3 Ways to Help Your Teen Beat the Holiday Blues

A lot of people experience holiday blues.

Holidays can be a rough time for a lot of people–and not just adults. Children and teenagers also experience stress and sadness around the holiday season.

For example, children of divorced parents might feel sad about being away from one parent during the holidays, or anxious about having to split the holiday between different homes.

Children and teens also pick up on their parents’ feelings, so if you’re feeling down, your teen might as well. And teens are also affected by some of the same things that trigger holiday blues in adults – for example, if there’s been a recent death in the family, that might affect your teen’s ability to enjoy the holidays as well as your own.

And because teenagers have more limited life experience than their parents, they may not have the coping skills that will enable them to get through a case of the holiday blues.

It’s up to parents to look for signs that teens are struggling and find a way to help. Take a look at some tips that can help your teen beat the holiday blues.

Maintain the Routine

While teens may not need rigid nap times and meal times as much as younger children do, they still need structure and routine in their lives, and they may feel overwhelmed or out of control when that routine is disrupted significantly.

And there’s nothing more disruptive than a big holiday! Traveling, encountering relatives that they don’t see often, and major interruptions to their normal schedule can cause some teens to experience holiday stress and blues.

You can help by giving your teen at least some structure during their holiday break. Stick to regular mealtimes and bedtimes as closely as possible.

For teens, it’s fine to schedule some activities that start in the evening and may run late – the shift in circadian rhythms that occurs during the teen years means that teens usually feel better when they go to bed later and sleep in later in the mornings, so at this age, it’s better to avoid early morning activities than late-night activities.

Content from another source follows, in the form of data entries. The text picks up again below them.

Lemma round_le t a :
  dbl t -> (0 < a)%Q -> (a <= t)%Q -> leb (round a) (Fin t) = true.
Proof.
  intros Hd Ha Hat. destruct (round_dbl t Hd) as (r & E & Er).
  pose proof (round_mono a t Ha Hat) as H. rewrite E in H.
  apply (leb_trans _ (Fin r)); [exact H|].
  simpl. apply Qle_bool_iff. lra.
Qed.

Lemma dbl_pow2 k : (-1074 <= k < 1024)%Z -> dbl (2 ^ k).
Proof.
  intros Hk. split; [apply pow2_pos|]. split; [apply nearest_pow2; lia|].
  apply pow2_lt. lia.
Qed.

Lemma dbl_1 : dbl 1.
Proof. apply (dbl_pow2 0). lia. Qed.

Lemma dbl_2 : dbl 2.
Proof. apply (dbl_pow2 1). lia. Qed.

(** *** Multiplication *)

Lemma mul_Fin a b : mul (Fin a) (Fin b) = round (a * b).
Proof. reflexivity. Qed.

Lemma mul_Inf_r x : posn x -> mul x (Inf false) = Inf false.
Proof.
  intros H. destruct (posn_inv x H) as [->|(q & -> & Hq)]; [reflexivity|].
  simpl. assert (E : Qle_bool 0 q = true) by (apply Qle_bool_iff; lra).
  rewrite E. reflexivity.
Qed.

Lemma mul_Inf_l x : posn x -> mul (Inf false) x = Inf false.
Proof.
  intros H. destruct (posn_inv x H) as [->|(q & -> & Hq)]; [reflexivity|].
  simpl. assert (E : Qle_bool 0 q = true) by (apply Qle_bool_iff; lra).
  rewrite E. reflexivity.
Qed.

(** The product of two numbers above zero is zero (by underflow), above zero
    or infinite, never NaN, and grows with its left factor. *)
Lemma mul_mono_l x x' p :
  posn x -> posn x' -> posn p -> leb x x' = true ->
  leb (mul x p) (mul x' p) = true.
Proof.
  intros Hx Hx' Hp Hle.
  destruct (posn_inv p Hp) as [->|(c & -> & Hc)].
  - rewrite !mul_Inf_r by assumption. reflexivity.
  - destruct (posn_inv x' Hx') as [->|(b & -> & Hb)].
    + rewrite (mul_Inf_l (Fin c) Hp).
      destruct (posn_inv x Hx) as [->|(a & -> & Ha)];
        [rewrite (mul_Inf_l (Fin c) Hp); reflexivity|].
      rewrite mul_Fin.
      assert (Hac : (0 < a * c)%Q) by (apply Qmult_lt_0_compat; assumption).
      destruct (round_pos_cases _ Hac) as [[-> A]|[[-> A]|(r & -> & A1 & A2 & A3)]];
        reflexivity.
    + destruct (posn_inv x Hx) as [->|(a & -> & Ha)]; [discriminate Hle|].
      simpl in Hle. apply Qle_bool_iff in Hle. rewrite !mul_Fin.
      apply round_mono; [apply Qmult_lt_0_compat; assumption|].
      apply Qmult_le_compat_r; lra.
Qed.

Lemma mul_comm_Fin a b : (0 < a)%Q -> (0 < b)%Q -> mul (Fin a) (Fin b) = mul (Fin b) (Fin a).
Proof.
  intros Ha Hb. rewrite !mul_Fin. apply round_proper.
  - apply Qmult_lt_0_compat; assumption.
  - ring.
Qed.

(** *** Powers of two *)

Lemma Math_pow_2 n :
  (n < 1024 /\ exists q, Math_pow (Fin 2) n = Fin q /\ (q == 2 ^ Z.of_nat n)%Q)
  \/ (1024 <= n /\ Math_pow (Fin 2) n = Inf false).
Proof.
  induction n as [|n IH].
  - left. split; [lia|]. exists 1%Q. split; reflexivity.
  - destruct IH as [(Hn & q & E & Eq)|(Hn & E)].
    + simpl. rewrite E, mul_Fin.
      assert (Hq : (0 < q)%Q) by (rewrite Eq; apply pow2_pos).
      assert (Hq2 : (0 < q * 2)%Q) by lra.
      assert (E2 : (q * 2 == 2 ^ Z.of_nat (S n))%Q).
      { rewrite Nat2Z.inj_succ. unfold Z.succ. rewrite pow2_add, Eq. reflexivity. }
      rewrite (round_proper _ _ Hq2 E2).
      destruct (Nat.eq_dec (S n) 1024) as [E3|NE].
      * right. split; [lia|].
        pose proof (nearest_pow2 (Z.of_nat (S n)) ltac:(lia)) as Hn2.
        destruct (round_pos_cases _ (pow2_pos (Z.of_nat (S n))))
          as [[Er A]|[[Er A]|(r & Er & A1 & A2 & A3)]].
        -- exact Er.
        -- exfalso. pose proof (pow2_pos (Z.of_nat (S n))). lra.
        -- exfalso. rewrite E3 in *. change (Z.of_nat 1024) with 1024%Z in *. lra.
      * left. split; [lia|].
        destruct (round_dbl (2 ^ Z.of_nat (S n))) as (r & Er & Hr).
        { apply dbl_pow2. lia. }
        exists r. split; assumption.
    + right. split; [lia|]. simpl. rewrite E. reflexivity.
Qed.

Lemma Math_pow_2_posn n : posn (Math_pow (Fin 2) n).
Proof.
  destruct (Math_pow_2 n) as [(_ & q & -> & Eq)|(_ & ->)]; simpl; [|exact Logic.I].
  rewrite Eq. apply pow2_pos.
Qed.

(** *** [Math.min] *)

Lemma Math_min_posn x y : posn x -> posn y -> posn (Math_min x y).
Proof.
  intros Hx Hy.
  destruct (posn_inv x Hx) as [->|(a & -> & Ha)];
    destruct (posn_inv y Hy) as [->|(b & -> & Hb)]; simpl; auto.
  destruct (Qle_bool a b); simpl; assumption.
Qed.

Lemma Math_min_le_r x y : posn x -> posn y -> leb (Math_min x y) y = true.
Proof.
  intros Hx Hy.
  destruct (posn_inv x Hx) as [->|(a & -> & Ha)];
    destruct (posn_inv y Hy) as [->|(b & -> & Hb)]; simpl; auto.
  - apply Qle_bool_iff. lra.
  - destruct (Qle_bool a b) eqn:E; simpl; [exact E|]. apply Qle_bool_iff. lra.
Qed.
(** * modlib: Impulse Tracker sample codec and pattern unpacking

    A shallow embedding of the decoding core of package [itmod]:
    the little-endian [bitstream] reader, the compressed sample decoder
    [ItSampleCodec] and the packed pattern decoder [ItPattern.ToCommon]
    (with its older sibling [loadPattern]).

    Conventions.  Go's [int] and the fixed-width integer types are modelled
    as [Z]; every place where the source narrows a value ([uint8] arithmetic,
    [uint32(..)], [int16(..)], the 64-bit [buffer]) has its wrap-around
    written out.  Source bytes are [Byte.byte].  The fixed [[64]byte] arrays
    of the pattern decoder are lists of length 64 read and updated by index.
    An [io.Reader] is the list of bytes it still has to deliver.

    Loops whose end is not structural (the block loop of the codec, the
    loop of Decode, the row loop of the pattern decoder) take a fuel argument
    and return [None] only when it runs out; the callers give them a fuel
    computed from the input, and the lemmas [decodeLoop_fuel],
    [DecodeLoop_Decode] and [unpackRow_fuel] show that it never runs out. *)

From Stdlib Require Import ZArith List Lia Bool.
From Stdlib.Strings Require Import Byte.
From stdpp Require Import base list.
Import ListNotations.
Local Open Scope Z_scope.

(** ** Errors and results *)

Inductive error : Set :=
| ErrEndOfStream      (* bitstream: "end of stream" *)
| ErrBadParam         (* bitstream: "bad param" *)
| ErrDecodingError    (* sample codec: "decoding error" *)
| ErrInvalidSource    (* "invalid/corrupted source" *)
| EOF                 (* io.EOF *)
| ErrUnexpectedEOF.   (* io.ErrUnexpectedEOF *)

Inductive result (A : Type) : Type :=
| Ok (a : A)
| Err (e : error).
Arguments Ok {A} a.
Arguments Err {A} e.

(** ** Fixed-width integers *)

Definition byteZ (b : byte) : Z := Z.of_N (Byte.to_N b).

Definition uint8 (x : Z) : Z := x mod 2 ^ 8.
Definition uint32 (x : Z) : Z := x mod 2 ^ 32.
Definition uint64 (x : Z) : Z := x mod 2 ^ 64.
Definition int8 (x : Z) : Z := (x + 2 ^ 7) mod 2 ^ 8 - 2 ^ 7.
Definition int16 (x : Z) : Z := (x + 2 ^ 15) mod 2 ^ 16 - 2 ^ 15.
(* Go's [int] on the 64-bit targets the library is built for. *)
Definition int (x : Z) : Z := (x + 2 ^ 63) mod 2 ^ 64 - 2 ^ 63.

(** ** bitstream (bitstream.go) *)

Record bitstream : Type := mkBitstream {
  source : list byte;
  readPos : nat;
  buffer : Z;       (* uint64 *)
  buffered : Z      (* int: number of bits in the buffer *)
}.

Definition createBitstream (src : list byte) : bitstream :=
  {| source := src; readPos := 0; buffer := 0; buffered := 0 |}.

(* One pass through the body of the refill loop:
     bs.buffer |= uint64(bs.source[bs.readPos]) << bs.buffered
     bs.readPos++
     bs.buffered += 8 *)
Definition load (bs : bitstream) : bitstream :=
  {| source := source bs;
     readPos := S (readPos bs);
     buffer := Z.lor (buffer bs)
                 (uint64 (Z.shiftl (byteZ (nth (readPos bs) (source bs) x00))
                                   (buffered bs)));
     buffered := buffered bs + 8 |}.

(* for bs.buffered < width { if bs.readPos >= len(bs.source) { return EOS }; load }
   [remaining] is len(bs.source) - bs.readPos, so [remaining = 0] is the
   test [bs.readPos >= len(bs.source)]; [load] advances readPos by one.
   The boolean tells whether the loop ran to completion. *)
Fixpoint fill (remaining : nat) (bs : bitstream) (width : Z) : bitstream * bool :=
  if buffered bs <? width then
    match remaining with
    | O => (bs, false)
    | S k => fill k (load bs) width
    end
  else (bs, true).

But getting enough sleep is very important, no matter when that sleep occurs. Your teen will feel better if they’re getting enough sleep at around the same time that they normally do.

Nutrition can also have a big impact on mood, so make sure that your teen is eating regularly. Don’t police your teen’s food choices too closely or prevent them from enjoying their favorite holiday foods, but make sure that they also have healthy and familiar food options available.

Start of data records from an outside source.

Example test_compress_tools :
  Forall (fun f =>
            exists b,
              f test_tools = Ok b
              /\ List.map compressedSchema (compressedTools b)
                 = [lit "<schema>query*:string</schema>";
                    lit "<schema>text*:string, target_lang*:string, source_lang?:string</schema>"]
              /\ (0 < totalReduction b)%Z
              /\ (totalCompressedTokens b < totalOriginalTokens b)%Z)
         [Early.compressToolSchemas; Clamped.compressToolSchemas].
Proof.
  repeat constructor; eexists; (split; [vm_compute; reflexivity|]);
    vm_compute; repeat split; reflexivity.
Qed.

(** ** Strings, [mapM] *)

Lemma jstring_eqb_eq (a b : jstring) : jstring_eqb a b = true <-> a = b.
Proof.
  unfold jstring_eqb. destruct (list_eq_dec N.eq_dec a b); split; congruence.
Qed.


Lemma mapM_length {A B} (f : A -> result B) (l : list A) (ys : list B) :
  mapM f l = Ok ys -> List.length ys = List.length l.
Proof.
  revert ys. induction l as [|x l IH]; simpl; intros ys H.
  - inversion H; reflexivity.
  - destruct (f x) as [y|e]; simpl in *; [|discriminate].
    destruct (mapM f l) as [zs|e]; simpl in *; [|discriminate].
    inversion H; subst. simpl. f_equal. auto.
Qed.

Lemma mapM_app {A B} (f : A -> result B) (l1 l2 : list A) :
  mapM f (l1 ++ l2)
  = (ys1 <- mapM f l1 ;; ys2 <- mapM f l2 ;; Ok (ys1 ++ ys2)).
Proof.
  induction l1 as [|x l1 IH]; cbn [app mapM bind].
  - destruct (mapM f l2); reflexivity.
  - destruct (f x); cbn [bind]; [|reflexivity]. rewrite IH.
    destruct (mapM f l1); cbn [bind]; [|reflexivity].
    destruct (mapM f l2); reflexivity.
Qed.

Lemma mapM_ext_in {A B} (f g : A -> result B) (l : list A) :
  (forall x, In x l -> f x = g x) -> mapM f l = mapM g l.
Proof.
  induction l as [|x l IH]; intros H; cbn [mapM]; [reflexivity|].
  rewrite (H x (or_introl eq_refl)), IH; [reflexivity|].
  intros y Hy. apply H. right; exact Hy.
Qed.

(** ** What [escapeXml] leaves in a text *)

Lemma replace_all_In c rep s x :
  In x (replace_all c rep s) -> In x rep \/ (x <> c /\ In x s).
Proof.
  unfold replace_all. rewrite in_flat_map. intros (y & Hy & Hx).
  destruct (N.eqb_spec y c) as [->|Hne]; [left; exact Hx|].
  destruct Hx as [<-|[]]. right; auto.
Qed.

(** No [<], [>], double or single quote survives [escapeXml]. *)
Lemma escapeXml_no_markup (text : jstring) (c : N) :
  In c (escapeXml text) -> markup c = false.
Proof.
  unfold escapeXml. intros H.
  repeat (apply replace_all_In in H; destruct H as [H | [? H]];
          [cbn in H; repeat (destruct H as [<-|H]; [reflexivity|]); destruct H
          |]).
  unfold markup.
  repeat match goal with
         | Hne : c <> _ |- _ => apply N.eqb_neq in Hne; rewrite ?Hne; clear Hne
         end.
  reflexivity.
Qed.

(** ** The encoder never yields null or undefined *)

Lemma truthy_not_nullish v : truthy v = true -> nullish v = false.
Proof. destruct v; simpl; congruence. Qed.

Lemma or_else_not_nullish a b :
  nullish b = false -> nullish (or_else a b) = false.
Proof.
  unfold or_else. destruct (truthy a) eqn:E; auto using truthy_not_nullish.
Qed.

(** Head-directed case analysis of a computation known to succeed. *)
Ltac run H :=
  repeat
    (match type of H with
     | Ok _ = Ok _ => inversion H; subst; clear H
     | Fail _ = Ok _ => discriminate H
     | bind ?m _ = Ok _ =>
         let E := fresh "E" in destruct m eqn:E; cbn [bind] in H
     | (if ?b then _ else _) = Ok _ =>
         let E := fresh "E" in destruct b eqn:E
     | match ?x with _ => _ end = Ok _ =>
         let E := fresh "E" in destruct x eqn:E
     end).

Lemma Rich_body_not_nullish self p v :
  Rich.getCompactType_body self p = Ok v -> nullish v = false.
Proof.
  unfold Rich.getCompactType_body. intros H.
  run H; try reflexivity.
  apply or_else_not_nullish; reflexivity.
Qed.

Lemma Rich_not_nullish p v : Rich.getCompactType p = Ok v -> nullish v = false.
Proof. unfold Rich.getCompactType. simpl. apply Rich_body_not_nullish. Qed.

(** [xs.map(getCompactType).join(sep)] joins the encoded types. *)
Lemma Array_join_encoded (gct : value -> result value) sep l ts :
  (forall p v, gct p = Ok v -> nullish v = false) ->
  mapM (fun p => t <- gct p ;; ToString t) l = Ok ts ->
  (vs <- mapM gct l ;; Array_join sep vs) = Ok (join sep ts).
Proof.
  intros Hg. unfold Array_join.
  enough (forall ts, mapM (fun p => t <- gct p ;; ToString t) l = Ok ts ->
            exists vs, mapM gct l = Ok vs /\
              mapM (fun x => match x with
                             | Undefined | Null => Ok []
                             | _ => ToString x
                             end) vs = Ok ts) as K.
  { intros H. destruct (K ts H) as (vs & -> & E). cbn [bind]. rewrite E.
    reflexivity. }
  clear ts. induction l as [|x l IH]; intros ts H.
  - inversion H. exists []. split; reflexivity.
  - cbn [mapM] in H.
    destruct (gct x) as [v|] eqn:Ev; cbn [bind] in H; [|discriminate].
    destruct (ToString v) as [t|] eqn:Et; cbn [bind] in H; [|discriminate].
    destruct (mapM (fun p => t <- gct p ;; ToString t) l) as [ts'|] eqn:El;
      cbn [bind] in H; [|discriminate].
    inversion H; subst; clear H.
    destruct (IH ts' eq_refl) as (vs & Evs & Ets).
    exists (v :: vs). cbn [mapM]. rewrite Ev, Evs. cbn [bind].
    split; [reflexivity|].
    assert (match v with Undefined | Null => Ok [] | _ => ToString v end
            = Ok t) as ->.
    { pose proof (Hg _ _ Ev) as Hn.
      destruct v; simpl in Hn; try discriminate; exact Et. }
    cbn [bind]. rewrite Ets. reflexivity.
Qed.

(** ** The recursion bound is adequate *)

Lemma depth_Arr_In x l : In x l -> (depth x <= pred (depth (Arr l)))%nat.
Proof.
  cbn [depth pred]. induction l as [|y l IH]; cbn [In fold_right]; [tauto|].
  intros [->|H]; [lia | specialize (IH H); lia].
Qed.

Lemma depth_Obj_In kv ps :
  In kv ps -> (depth (snd kv) <= pred (depth (Obj ps)))%nat.
Proof.
  cbn [depth pred]. induction ps as [|y l IH]; cbn [In fold_right]; [tauto|].
  intros [->|H]; [lia | specialize (IH H); lia].
Qed.

Lemma find_key_In {V} k (ps : list (jstring * V)) v :
  find_key k ps = Some v -> exists k', In (k', v) ps.
Proof.
  induction ps as [|[k0 v0] r IH]; cbn [find_key In]; [discriminate|].
  destruct (jstring_eqb k0 k).
  - intros H; inversion H; subst. eauto.
  - intros H. destruct (IH H) as [k' Hk]. eauto.
Qed.

Lemma indexed_In {A} (l : list A) :
  forall i kv, In kv (indexed i l) -> In (snd kv) l.
Proof.
  induction l as [|x l IH]; intros i kv; cbn [indexed In]; [tauto|].
  intros [<-|H]; [left; reflexivity | right; eauto].
Qed.

Lemma depth_entries p es :
  Object_entries p = Ok es -> depth_below (pred (depth p)) es.
Proof.
  destruct p as [| |b|z|s|l|ps]; cbn [Object_entries]; intros H;
    inversion H; subst; clear H; intros kv Hin.
  - destruct Hin.
  - destruct Hin.
  - apply indexed_In, in_map_iff in Hin. destruct Hin as (c & <- & _).
    cbn. lia.
  - apply indexed_In in Hin. apply depth_Arr_In. exact Hin.
  - apply depth_Obj_In. exact Hin.
Qed.

Lemma depth_lookup name ps d :
  depth_below d ps -> (depth (lookup name ps) <= d)%nat.
Proof.
  intros H. unfold lookup. destruct (find_key name ps) as [v|] eqn:E.
  - destruct (find_key_In _ _ E) as [k' Hk]. apply (H _ Hk).
  - cbn. lia.
Qed.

If your teen will be spending their holiday away from you – for example, if you and their other parent are separated – do your best to work with the adult who will be supervising your teen to make sure that your teen has some structure during their holiday.

Help Balance Obligations

Holidays can make teens feel as if they’re being pulled every which way. They may have multiple family obligations, especially if there’s been a divorce in the family.

They may have invitations to spend time with friends, as well as competing invitations to different holiday parties.

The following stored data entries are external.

(** * Storefront client: cart utilities, product client, checkout form and
    order proxy

    A shallow embedding of the TypeScript sources

    - [src/lib/cart.ts]            (module [Cart])
    - [src/lib/api.ts]             (module [ProductApi])
    - [src/app/api/orders/route.ts] (module [OrdersRoute])
    - the checkout page            (module [Checkout])

    together with the part of the JavaScript run-time those sources rely on
    (module [JS]): IEEE-754 binary64 numbers, truthiness, [Math.max],
    [parseFloat], property lookup, exceptions, the conversion of values to
    strings and what [JSON.stringify] writes.

    Numbers are Rocq's primitive floats, which are binary64 with a single
    NaN, exactly what a JavaScript program can observe.  Strings are Rocq
    strings, read as sequences of code units below 256. *)

From Stdlib Require Import Floats ZArith Bool List String Ascii DecimalString Lia.
Import ListNotations.

Set Warnings "-inexact-float,-register-all".

Local Open Scope string_scope.

(* ================================================================== *)
(** * The JavaScript run-time used by the sources *)
(* ================================================================== *)

Module JS.

(** The type [number]: binary64. *)
Abbreviation number := float (only parsing).

(** ** Values *)

Inductive JSValue : Type :=
| JSUndefined
| JSNull
| JSBoolean (b : bool)
| JSNumber (x : number)
| JSString (s : string)
| JSArray (elems : list JSValue)
| JSObject (props : list (string * JSValue))
| JSBuiltin (name : string).
(* [JSObject] is a plain object: its own properties in order, with
   prototype [Object.prototype].  [JSBuiltin] stands for a built-in
   function or object reached through a prototype, for instance
   [Object.prototype.toString]; no piece of parsed JSON is one. *)

(** ** Exceptions and completions *)

Inductive Thrown : Type :=
| ErrorObject (name : string) (message : JSValue)
    (* an instance of Error (TypeError, RangeError, Error, ...) and what
       its [message] property holds, a string *)
| NonError (asString : string).
    (* any other thrown value, kept as what [String(value)] gives *)

Inductive Completion (A : Type) : Type :=
| Normal (a : A)
| Throw (t : Thrown).
Arguments Normal {A} a.
Arguments Throw {A} t.
(** * Demo HTTP services for an observability agent: handlers and their properties

    The repository holds several independent Flask/http.server applications.
    Each application is embedded below in a module of its own:

    - [AppWithoutInst]          : src/app-without-inst.py
    - [LocalDeployment]         : src/local-deployment/app/app-without-instrumentation.py
    - [AppDemo]                 : src/app-demo/app.py
    - [AppWithInstrumentation]  : src/local-deployment/app/app-with-instrumentation.py
    - [GkeApp]                  : src/gke-app.py
    - [App]                     : src/app.py
    - [AppDb]                   : src/app.py, the tables of test.db

    [Py] holds what the applications take from Python and Flask, [Shop] the
    rows that the two in-memory applications share.

    Handlers are programs in a state-and-exception monad [M St A].  The state
    has two parts: the application's own store [St] (module-level lists,
    dictionaries, the SQLite file) and the environment [env] shared by all
    applications (a clock that advances by [time.sleep], the source of
    randomness, the emitted log lines and span events).

    Python floats are rendered as exact rationals ([Q]); the properties below
    are about order, identity and range of values, and [round] is the rounding
    of rationals. *)

From Stdlib Require Import ZArith QArith Qround Lqa Lia List String Ascii.
From stdpp Require Import base option list gmap strings pretty.

Set Default Proof Using "Type".
Set Warnings "-register-all".

(* ===================================================================== *)
(** * Python runtime                                                      *)
(* ===================================================================== *)

Module Py.

(** Exceptions that the modelled code can raise. *)
Inductive exn :=
| ValueError (msg : string)
| TypeError (msg : string)
| KeyError (key : string)
| IndexError (msg : string)
| AttributeError (msg : string)
| StopIteration
| OperationalError (msg : string)   (* sqlite3.OperationalError *)
| InterfaceError (msg : string)     (* sqlite3.InterfaceError *)
| NotFound                          (* werkzeug.exceptions.NotFound *)
| MethodNotAllowed                  (* werkzeug.exceptions.MethodNotAllowed *)
| PlainException (msg : string).    (* Exception(msg) *)

(** [type(e).__name__] *)
Definition exn_name (e : exn) : string :=
  match e with
  | ValueError _ => "ValueError"
  | TypeError _ => "TypeError"
  | KeyError _ => "KeyError"
  | IndexError _ => "IndexError"
  | AttributeError _ => "AttributeError"
  | StopIteration => "StopIteration"
  | OperationalError _ => "OperationalError"
  | InterfaceError _ => "InterfaceError"
  | NotFound => "NotFound"
  | MethodNotAllowed => "MethodNotAllowed"
  | PlainException _ => "Exception"
  end.

(** [str(e)] *)
Definition exn_str (e : exn) : string :=
  match e with
  | ValueError m | TypeError m | AttributeError m | IndexError m
  | OperationalError m | InterfaceError m | PlainException m => m
  | KeyError k => "'" ++ k ++ "'"
  | StopIteration => ""
  | NotFound => "404 Not Found: The requested URL was not found on the server."
  | MethodNotAllowed => "405 Method Not Allowed: The method is not allowed for the requested URL."
  end.

Inductive result (A : Type) :=
| Ok (a : A)
| Raise (e : exn).
Arguments Ok {A} a.
Arguments Raise {A} e.

(** Values that a decoded JSON request carries in its fields.  Booleans and
    non-integer numbers are left out, so that Python's [==] on these values is
    structural equality. *)
Inductive value :=
| VNone
| VInt (z : Z)
| VStr (s : string)
| VList (l : list Z).

#[global] Instance value_eq_dec : EqDecision value.
Proof. solve_decision. Defined.

(** [a == b] *)
Definition py_eq (a b : value) : bool := bool_decide (a = b).

(** [iter(v)]: lists yield their elements, strings their characters, the rest
    is not iterable. *)
Definition py_iter (v : value) : result (list value) :=
  match v with
  | VList l => Ok (map VInt l)
  | VStr s => Ok (map (fun c => VStr (String c EmptyString)) (list_ascii_of_string s))
  | VInt _ => Raise (TypeError "'int' object is not iterable")
  | VNone => Raise (TypeError "'NoneType' object is not iterable")
  end.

If your teen has a job, they may also be asked to work additional hours during their time off of school, or even on the holiday itself. That can be a lot for your teen to try to balance.

Help your teen find a way to organize and prioritize their various holiday obligations and invitations. Try not to add to their stress by demanding that they devote all of their free time to family.

Remember that your teen is growing into an adult with a life of their own, and activities with their own social circle are important as well. Try to make sure that your teen has a balance – some family time, but also some time with friends their own age.

What’s more, find out what your teen doesn’t want to do. Not all holiday invitations need to be accepted, and not all obligations are really valid obligations.

Remind your teen that it’s OK for them to say “no” sometimes, whether it’s to their friends, their boss, or even to family. This is not giving your teen permission to be unkind or uncaring, it’s teaching your teen that it’s OK to prioritize their own needs as well as others.

Set Realistic Expectations

Teens in particular sometimes experience holiday blues simply because their actual holiday experience doesn’t live up to their memories or imagination.

For smaller children, the holidays can seem magical, and parents and others often help that impression along by simulating actually magic – toys appearing in stocking seemingly out of nowhere, for example.

But by the time your child reaches their teen years, the magic may have worn off – not just because they no longer believe in benevolent elves and flying reindeer, but also because they’re expected to do more of the work involved in making the holiday happen (such as wrapping presents, helping to prepare meals, and cleaning out the spare room for out of town relatives coming to stay) and this can make the whole holiday season seem much more mundane.

Help your teen by setting realistic expectations for the holidays.

The holiday experience may be different for a 16-year-old than for a 6-year-old, but there are still plenty of joys to be found in the 16-year-old’s holiday experience.

Help them focus on the fun of choosing just the right gift for a friend or loved one or the satisfaction of successfully preparing a holiday meal.

If it’s not already part of your holiday tradition, the teen years are also a great time to introduce your teen to the joys of being generous and giving back to their communities. Collecting Toys for Tots or volunteering for the local community coat drive can give your teen a new perspective on what really matters during the holiday season.

Of course, it’s also important to be on the lookout for signs that your teen is suffering from something more serious than the holiday blues.

If symptoms like sadness, loss of interest in normally enjoyable activities, or changes in the way your teen eats and sleeps are severe or last for more than a couple of weeks, your teen might be suffering from depression and could benefit from talking to a therapist or counselor.